> **Data records**:
++++++++
(* ===== verification/Sla.v ===== *)
(** * Service-level figures

    src/internal/sla: the intervals of a period (what maintenance leaves of
    it, cut at UTC hours), the tally of checks and the latency histogram, and
    the report built from them. Times and durations are nanoseconds, as in
    package time. The theorems read interval lists as sets of instants. *)
From stdpp Require Import base strings list sorting.
From Stdlib Require Import ZArith Lia Floats.SpecFloat.
From S2P Require Import Prelude GoFloat Flap.

Open Scope Z_scope.

Definition Second : Z := 1000000000.
Definition Hour : Z := 3600 * Second.
Definition Day : Z := 24 * Hour.

(** [t.Truncate(d)] for a [d] that divides a day: the zero time is midnight. *)
Definition Truncate (t d : Z) : Z := t - t mod d.

(** [d.Seconds()]. *)
Definition Seconds (d : Z) : float64 := (float_of (Z.quot d Second) + float_of (Z.rem d Second) / float_of Second)%f64.

Definition SoulEmbalmed : SoulStatus := "embalmed".

(** The fields of a judgment the stored figures depend on. *)
Record Judgment := MkCheck {
  jd_ID : string;
  jd_SoulID : string;
  jd_WorkspaceID : string;
  jd_Timestamp : Z;
  jd_Duration : Z;
  jd_Status : SoulStatus;
  jd_PacketLoss : float64;
}.

Record TimeRange := MkRange { Start : Z; End : Z }.

(** ** Intervals *)

Definition clip (from to : Z) (r : TimeRange) : TimeRange :=
  MkRange (if decide (Start r < from) then from else Start r) (if decide (to < End r) then to else End r).

Definition start_less (a b : TimeRange) : bool := bool_decide (Start a < Start b).

(** The last range written is in front. *)
Fixpoint join (out : list TimeRange) (l : list TimeRange) : list TimeRange :=
  match l with
  | [] => rev out
  | r :: l =>
      match out with
      | last :: rest =>
          if decide (Start r <= End last) then
            join ((if decide (End last < End r) then MkRange (Start last) (End r) else last) :: rest) l
          else join (r :: out) l
      | [] => join [r] l
      end
  end.

Definition Merge (ranges : list TimeRange) (from to : Z) : list TimeRange :=
  let clipped := filter (fun r => Start r < End r) (clip from to <$> ranges) in
  join [] (sort_by start_less clipped).

Definition Total (merged : list TimeRange) : Z := foldl (fun d r => d + (End r - Start r)) 0 merged.

(** The first range that ends after an instant. *)
Definition search_end (merged : list TimeRange) (a : Z) : nat :=
  sort_Search (length merged) (fun i => match merged !! i with Some r => bool_decide (a < End r) | None => false end).

Definition Overlaps (merged : list TimeRange) (a b : Z) : bool :=
  match merged !! search_end merged a with Some r => bool_decide (Start r < b) | None => false end.

Fixpoint subtract_loop (b : Z) (l : list TimeRange) (cursor : Z) (out : list TimeRange) : list TimeRange :=
  let finish := if decide (cursor < b) then out ++ [MkRange cursor b] else out in
  match l with
  | [] => finish
  | r :: l =>
      if decide (Start r < b) then
        let out := if decide (cursor < Start r) then out ++ [MkRange cursor (Start r)] else out in
        let cursor := if decide (cursor < End r) then End r else cursor in
        subtract_loop b l cursor out
      else finish
  end.

Definition Subtract (a b : Z) (merged : list TimeRange) : list TimeRange :=
  subtract_loop b (drop (search_end merged a) merged) a [].

(** The pieces of a range: at most one per hour it touches, so [fuel] hours
    are enough for a range of fewer. *)
Fixpoint hour_pieces (fuel : nat) (s e : Z) : list TimeRange :=
  match fuel with
  | O => []
  | S fuel =>
      if decide (s < e) then
        let next := Truncate s Hour + Hour in
        let next := if decide (e < next) then e else next in
        MkRange s next :: hour_pieces fuel next e
      else []
  end.

Definition hours_between (s e : Z) : nat := S (Z.to_nat ((e - s) / Hour + 1)).

Definition RawPieces (a b : Z) (merged : list TimeRange) : list TimeRange :=
  concat ((fun r => hour_pieces (hours_between (Start r) (End r)) (Start r) (End r)) <$> Subtract a b merged).

(** ** The latency histogram *)

Definition histBuckets : nat := 1000.
Definition histMinMs : float64 := const 1 100.
Definition histGamma : float64 := const 102 100.

Record histogram := MkHist { counts : list Z; total : Z }.

Definition empty_hist : histogram := MkHist [] 0.

Section histogram.
Context (math_Log : float64 -> float64) (math_Pow : float64 -> float64 -> float64).

Definition histLogGamma : float64 := math_Log histGamma.

Definition histIndex (valueMs : float64) : Z :=
  if negb (fle histMinMs valueMs) then 0 else
  let i := floor_int (math_Log (valueMs / histMinMs)%f64 / histLogGamma)%f64 + 1 in
  if decide (Z.of_nat histBuckets <= i) then Z.of_nat histBuckets - 1 else i.

Definition histValue (i : nat) : float64 :=
  match i with O => float_of 0 | _ => (histMinMs * math_Pow histGamma (float_of (Z.of_nat i) - const 1 2))%f64 end.

Definition allocated (h : histogram) : list Z := match counts h with [] => replicate histBuckets 0 | c => c end.

(** [math.Log] is not negative from 1 on, so the index is in range (it would
    panic otherwise; here nothing is counted then). *)
Definition hist_add (h : histogram) (valueMs : float64) (count : Z) : histogram :=
  if decide (count <= 0) then h else
  MkHist (alter (fun c => c + count) (Z.to_nat (histIndex valueMs)) (allocated h)) (total h + count).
++++++++
> **Your instructions**:
Please output an exact copy of the lines above, from the opening line of the data down to the line that contains "(** [d.Seconds()]. *)".

> **Answer to the problem**:
(* ===== verification/Sla.v ===== *)
(** * Service-level figures

    src/internal/sla: the intervals of a period (what maintenance leaves of
    it, cut at UTC hours), the tally of checks and the latency histogram, and
    the report built from them. Times and durations are nanoseconds, as in
    package time. The theorems read interval lists as sets of instants. *)
From stdpp Require Import base strings list sorting.
From Stdlib Require Import ZArith Lia Floats.SpecFloat.
From S2P Require Import Prelude GoFloat Flap.

Open Scope Z_scope.

Definition Second : Z := 1000000000.
Definition Hour : Z := 3600 * Second.
Definition Day : Z := 24 * Hour.

(** [t.Truncate(d)] for a [d] that divides a day: the zero time is midnight. *)
Definition Truncate (t d : Z) : Z := t - t mod d.

(** [d.Seconds()]. *)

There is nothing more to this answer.